The severity of injuries and death is significantly diminished when helmets are worn. Medical costs are reduced and lives are saved. Families, friends, employers and co-workers are spared the unfortunate changes in their lives as well as grief. And traffic crashes occur on public roadways.

Mandating helmet use isn’t about bubble wrapping everybody so they won’t be harmed in any way. It is about requiring people to take reasonable precautions to protect themselves.

Yet, every year an effort is launched in Olympia to repeal the helmet law cloaked as a freedom issues.

This year is no exception. Sen. Don Benton, R-Vancouver, sponsored legislation to remove the helmet law for those 18 and over. The proposal is still alive in the current special session.

Lifting helmet requirement would be costly and foolish.
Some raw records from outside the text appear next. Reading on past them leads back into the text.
Lemma write_bytes_at_end (src out : list byte) (stk : list stack_element) :
  write_bytes src (at_end out stk) = Done (tt, at_end (out ++ src) stk).
Proof.
  unfold write_bytes, at_end; cbn [m_output m_curr_pos m_stack].
  rewrite firstn_all, skipn_all2 by lia.
  now rewrite app_nil_r, length_app.
Qed.

(** Back-patching: the four bytes at [length out] are replaced. *)
Lemma write_bytes_patch (out old new payload : list byte) (stk : list stack_element) :
  List.length old = List.length new ->
  write_bytes new {| m_output := out ++ old ++ payload;
                     m_curr_pos := List.length out; m_stack := stk |}
  = Done (tt, {| m_output := out ++ new ++ payload;
                 m_curr_pos := (List.length out + List.length new)%nat;
                 m_stack := stk |}).
Proof.
  intros Hlen. unfold write_bytes; cbn [m_output m_curr_pos m_stack].
  rewrite firstn_app, firstn_all, Nat.sub_diag, firstn_O, app_nil_r.
  rewrite skipn_app, skipn_all2 by lia.
  replace (List.length out + List.length new - List.length out)%nat
    with (List.length old) by lia.
  rewrite skipn_app, skipn_all, Nat.sub_diag, skipn_O.
  reflexivity.
Qed.

Lemma value_allowed_guards (stk : list stack_element) :
  value_allowed stk ->
  not_in_struct_or_array (hd_error stk) = true
  /\ match hd_error stk with
     | None => true
     | Some f => negb (element_type_eqb (m_element_type f) STRUCT)
                 && negb (element_type_eqb (m_element_type f) DICTIONARY)
     end = true.
Proof.
  destruct stk as [|f stk]; cbn; [auto|].
  intros [H|[H|[H|H]]]; rewrite H; auto.
Qed.

Ltac enc_cbn :=
  cbn [stack_top get_curr_pos set_curr_pos stack_emplace stack_pop assert at_end frame
         tl m_output m_curr_pos m_stack m_element_type m_pos m_extensible
         top_is element_type_eqb negb andb orb ret fst snd].

Ltac enc_simpl :=
  enc_cbn;
  change (@hd_error stack_element (?f :: ?l)) with (Some f) in *;
  enc_cbn.

Lemma encode_patch (out payload : list byte) (stk : list stack_element)
      (t : marshal_bin_element_type) (extensible : bool) :
  patch_size_indicator (frame t (List.length out) extensible)
    (at_end (out ++ (if extensible then size_indicator 0 else []) ++ payload)
            (frame t (List.length out) extensible :: stk))
  = Done (tt, at_end (out ++ (if extensible then size_indicator (List.length payload)
                              else []) ++ payload)
                     (frame t (List.length out) extensible :: stk)).
Proof.
  unfold patch_size_indicator. destruct extensible; cbn [m_extensible frame]; [|reflexivity].
  unfold bind, at_end, get_curr_pos, set_curr_pos, encode_size_indicator, encode_u32,
    native_to_little_endian.
  cbn [m_output m_curr_pos m_stack m_pos frame].
  rewrite (write_bytes_patch out (size_indicator 0)) by (unfold size_indicator; now rewrite !length_le_split).
  cbn [m_output m_stack].
  unfold pos_diff. rewrite le_split_cast_u32.
  replace (Z.of_nat (List.length (out ++ size_indicator 0 ++ payload))
           - Z.of_nat (List.length out) - 4)
    with (Z.of_nat (List.length payload))
    by (unfold size_indicator; rewrite !length_app, length_le_split; lia).
  fold (size_indicator (List.length payload)).
  do 3 f_equal.
  unfold size_indicator; rewrite !length_app, !length_le_split; reflexivity.
Qed.

Lemma run_write (src out : list byte) (stk : list stack_element) {B}
      (k : unit -> enc B) :
  bind (write_bytes src) k (at_end out stk) = k tt (at_end (out ++ src) stk).
Proof. apply bind_Done, write_bytes_at_end. Qed.

Lemma encode_u32_at_end (z : Z) out stk :
  encode_u32 z (at_end out stk) = Done (tt, at_end (out ++ le_split 4 z) stk).
Proof. apply write_bytes_at_end. Qed.

Lemma encode_size_indicator_at_end (n : nat) out stk :
  encode_size_indicator (Z.of_nat n) (at_end out stk)
  = Done (tt, at_end (out ++ size_indicator n) stk).
Proof.
  unfold encode_size_indicator. rewrite encode_u32_at_end.
  now rewrite le_split_cast_u32.
Qed.

Lemma encode_int_at_end (t : int_type) (z : Z) out stk :
  encode_int t z (at_end out stk) = Done (tt, at_end (out ++ le_split (int_size t) z) stk).
Proof. destruct t; apply write_bytes_at_end. Qed.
We know this because of what has occurred in Michigan.

More than a year ago the Michigan Legislature lifted the helmet requirement for those 21 and over.

A study by the Highway Loss Data Institute found the average insurance payment on a motorcycle injury claim in Michigan was $5,410 in the two years before the helmet-law change but rose to $7,257, or 34 percent, after the change. Another study indicates the use of helmets decreased by about 24 percent. Before the law change, 98 percent of those involved in motorcycle crashes wore helmets compared to 74 percent following the change.

“The cost per injury claim is significantly higher after the law changed than before, which is consistent with other research that shows riding without a helmet leads to more head injuries,” said David Zuby, chief research officer for the data institute, an organization affiliated with Insurance Institute for Highway Safety.

Yes, the insurance industry has a stake in mandatory insurance laws, they keeps their costs — their payouts — lower.

But the higher costs don’t come out of insurance companies’ bottom-line profits, they come from the increase in premiums customers pay.

Lawmakers should leave the requirement in Washington state alone. In this instance, taking no action will save lives and money.